Exercise details>
Each line of the material, from the first through the one containing "(flt 1 1)])]);", is to be written out exactly.

Data extract>
Definition ats_pi_yaml : pyval :=
  PvDict [("site", PvDict [("id", s "ATSPI-23");
    ("name", s "ASCO Series 300 (via ATS-Pi)");
    ("rating_kw", i 0);
    ("engine", s "n/a (companion device)");
    ("tank_gal", i 0);
    ("fuel_type", s "unknown");
    ("exercise", PvDict [("enabled", b false); ("day", s "sun"); ("time", s "00:00"); ("duration_min", i 0);
        ("quiet", b false)])]);
  ("modbus", PvDict [("slave", i 1);
    ("read_fc", i 3);
    ("prime_poll_ms", i 1500);
    ("base_poll_ms", i 15000);
    ("timeout_s", f (flt 1 1));
    ("retries", i 2);
    ("backoff_s", PvList [f (flt 1 4); f (flt 1 2); f (flt 1 1)])]);
  ("engine_state_bits", PvList []);
  ("panel_mode_bits", PvList []);
  ("alarm_bits", PvList [PvDict [("register", s "fault_summary"); ("mask", i 1); ("code", s "ATS_PI_INPUT_FAULT");
      ("desc", s "ATS-Pi input fault — contact stuck"); ("severity", s "warn")];
    PvDict [("register", s "fault_summary"); ("mask", i 2); ("code", s "ATS_PI_OUTPUT_FAULT");
        ("desc", s "ATS-Pi output fault — relay readback"); ("severity", s "warn")];
    PvDict [("register", s "fault_summary"); ("mask", i 4); ("code", s "ATS_PI_MODE_UNKNOWN");
        ("desc", s "ATS-Pi cannot determine mode"); ("severity", s "warn")];
    PvDict [("register", s "fault_summary"); ("mask", i 8); ("code", s "ATS_PI_CALIBRATION");
        ("desc", s "Impossible ATS position — both position-sense contacts asserted; check aux contacts or Group 5 status map"); ("severity", s "warn")]]);
  ("registers", PvList [PvDict [("name", s "position"); ("addr", i 0); ("fc", i 3); ("type", s "u16");
      ("tier", s "prime"); ("group", s "ATS"); ("unit", s "enum")];
    PvDict [("name", s "normal_available"); ("addr", i 1); ("fc", i 3); ("type", s "u16"); ("tier", s "prime");
        ("group", s "ATS"); ("unit", s "bool")];
    PvDict [("name", s "emergency_available"); ("addr", i 2); ("fc", i 3); ("type", s "u16"); ("tier", s "prime");
        ("group", s "ATS"); ("unit", s "bool")];
    PvDict [("name", s "engine_start_calling"); ("addr", i 3); ("fc", i 3); ("type", s "u16"); ("tier", s "prime");
        ("group", s "ATS"); ("unit", s "bool")];
    PvDict [("name", s "ats_mode"); ("addr", i 4); ("fc", i 3); ("type", s "u16"); ("tier", s "prime");
        ("group", s "ATS"); ("unit", s "enum")];
    PvDict [("name", s "fault_summary"); ("addr", i 5); ("fc", i 3); ("type", s "bitfld"); ("tier", s "prime");
        ("group", s "ATS"); ("unit", s "bits")];
    PvDict [("name", s "last_transfer_to_gen_ts"); ("addr", i 16); ("fc", i 3); ("type", s "u32");
        ("tier", s "base"); ("group", s "ATS"); ("unit", s "epoch_s")];
    PvDict [("name", s "last_retransfer_to_util_ts"); ("addr", i 18); ("fc", i 3); ("type", s "u32");
        ("tier", s "base"); ("group", s "ATS"); ("unit", s "epoch_s")];
    PvDict [("name", s "ats_pi_uptime_s"); ("addr", i 20); ("fc", i 3); ("type", s "u32"); ("tier", s "base");
        ("group", s "ATS"); ("unit", s "s")];
    PvDict [("name", s "ats_pi_wallclock"); ("addr", i 22); ("fc", i 3); ("type", s "u32"); ("tier", s "base");
        ("group", s "ATS"); ("unit", s "epoch_s")];
    PvDict [("name", s "transfer_count_lifetime"); ("addr", i 32); ("fc", i 3); ("type", s "u32");
        ("tier", s "base"); ("group", s "ATS"); ("unit", s "count")];
    PvDict [("name", s "transfer_count_24h"); ("addr", i 34); ("fc", i 3); ("type", s "u32"); ("tier", s "base");
        ("group", s "ATS"); ("unit", s "count")];
    PvDict [("name", s "icd_version_major"); ("addr", i 48); ("fc", i 3); ("type", s "u16"); ("tier", s "base");
        ("group", s "ATS"); ("unit", s "version")];
    PvDict [("name", s "icd_version_minor"); ("addr", i 49); ("fc", i 3); ("type", s "u16"); ("tier", s "base");
        ("group", s "ATS"); ("unit", s "version")];
    PvDict [("name", s "ats_pi_fw_major"); ("addr", i 50); ("fc", i 3); ("type", s "u16"); ("tier", s "base");
        ("group", s "ATS"); ("unit", s "version")];
    PvDict [("name", s "ats_pi_fw_minor"); ("addr", i 51); ("fc", i 3); ("type", s "u16"); ("tier", s "base");
        ("group", s "ATS"); ("unit", s "version")];
    PvDict [("name", s "ats_pi_fw_patch"); ("addr", i 52); ("fc", i 3); ("type", s "u16"); ("tier", s "base");
        ("group", s "ATS"); ("unit", s "version")];
    PvDict [("name", s "ats_pi_unit_id"); ("addr", i 53); ("fc", i 3); ("type", s "u16"); ("tier", s "base");
        ("group", s "ATS"); ("unit", s "id")];
    PvDict [("name", s "cmd_test_active"); ("addr", i 64); ("fc", i 3); ("type", s "u16"); ("tier", s "prime");
        ("group", s "ATS"); ("unit", s "bool")];
    PvDict [("name", s "cmd_inhibit_active"); ("addr", i 65); ("fc", i 3); ("type", s "u16"); ("tier", s "prime");
        ("group", s "ATS"); ("unit", s "bool")];
    PvDict [("name", s "cmd_force_transfer_active"); ("addr", i 66); ("fc", i 3); ("type", s "u16");
        ("tier", s "prime"); ("group", s "ATS"); ("unit", s "bool")];
    PvDict [("name", s "cmd_bypass_delay_active"); ("addr", i 67); ("fc", i 3); ("type", s "u16");
        ("tier", s "prime"); ("group", s "ATS"); ("unit", s "bool")]]);
  ("controls", PvList [PvDict [("name", s "ats_test"); ("addr", i 256); ("fc", i 6); ("values", PvList [i 1]);
      ("desc", s "Momentary test transfer")];
    PvDict [("name", s "ats_inhibit_assert"); ("addr", i 257); ("fc", i 6); ("values", PvList [i 1]);
        ("desc", s "Assert inhibit (maintained)")];
    PvDict [("name", s "ats_inhibit_release"); ("addr", i 257); ("fc", i 6); ("values", PvList [i 0]);
        ("desc", s "Release inhibit")];
    PvDict [("name", s "ats_force_assert"); ("addr", i 258); ("fc", i 6); ("values", PvList [i 1]);
        ("desc", s "Force transfer to gen (maintained)")];
    PvDict [("name", s "ats_force_release"); ("addr", i 258); ("fc", i 6); ("values", PvList [i 0]);
        ("desc", s "Release force-transfer")];
    PvDict [("name", s "ats_bypass_delay"); ("addr", i 259); ("fc", i 6); ("values", PvList [i 1]);
        ("desc", s "Bypass transfer time delay (momentary)")]])].

(** The two register files of the repository load without an error, to the maps the
    rest of the development is instantiated at. *)
Theorem shipped_files_load :
  load_register_map "registers/h100.yaml" h100_yaml = inr h100_map /\
  load_register_map "registers/ats_pi.yaml" ats_pi_yaml = inr ats_pi_map.
Proof. split; vm_compute; reflexivity. Qed.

Response below>
Definition ats_pi_yaml : pyval :=
  PvDict [("site", PvDict [("id", s "ATSPI-23");
    ("name", s "ASCO Series 300 (via ATS-Pi)");
    ("rating_kw", i 0);
    ("engine", s "n/a (companion device)");
    ("tank_gal", i 0);
    ("fuel_type", s "unknown");
    ("exercise", PvDict [("enabled", b false); ("day", s "sun"); ("time", s "00:00"); ("duration_min", i 0);
        ("quiet", b false)])]);
  ("modbus", PvDict [("slave", i 1);
    ("read_fc", i 3);
    ("prime_poll_ms", i 1500);
    ("base_poll_ms", i 15000);
    ("timeout_s", f (flt 1 1));
    ("retries", i 2);
    ("backoff_s", PvList [f (flt 1 4); f (flt 1 2); f (flt 1 1)])]);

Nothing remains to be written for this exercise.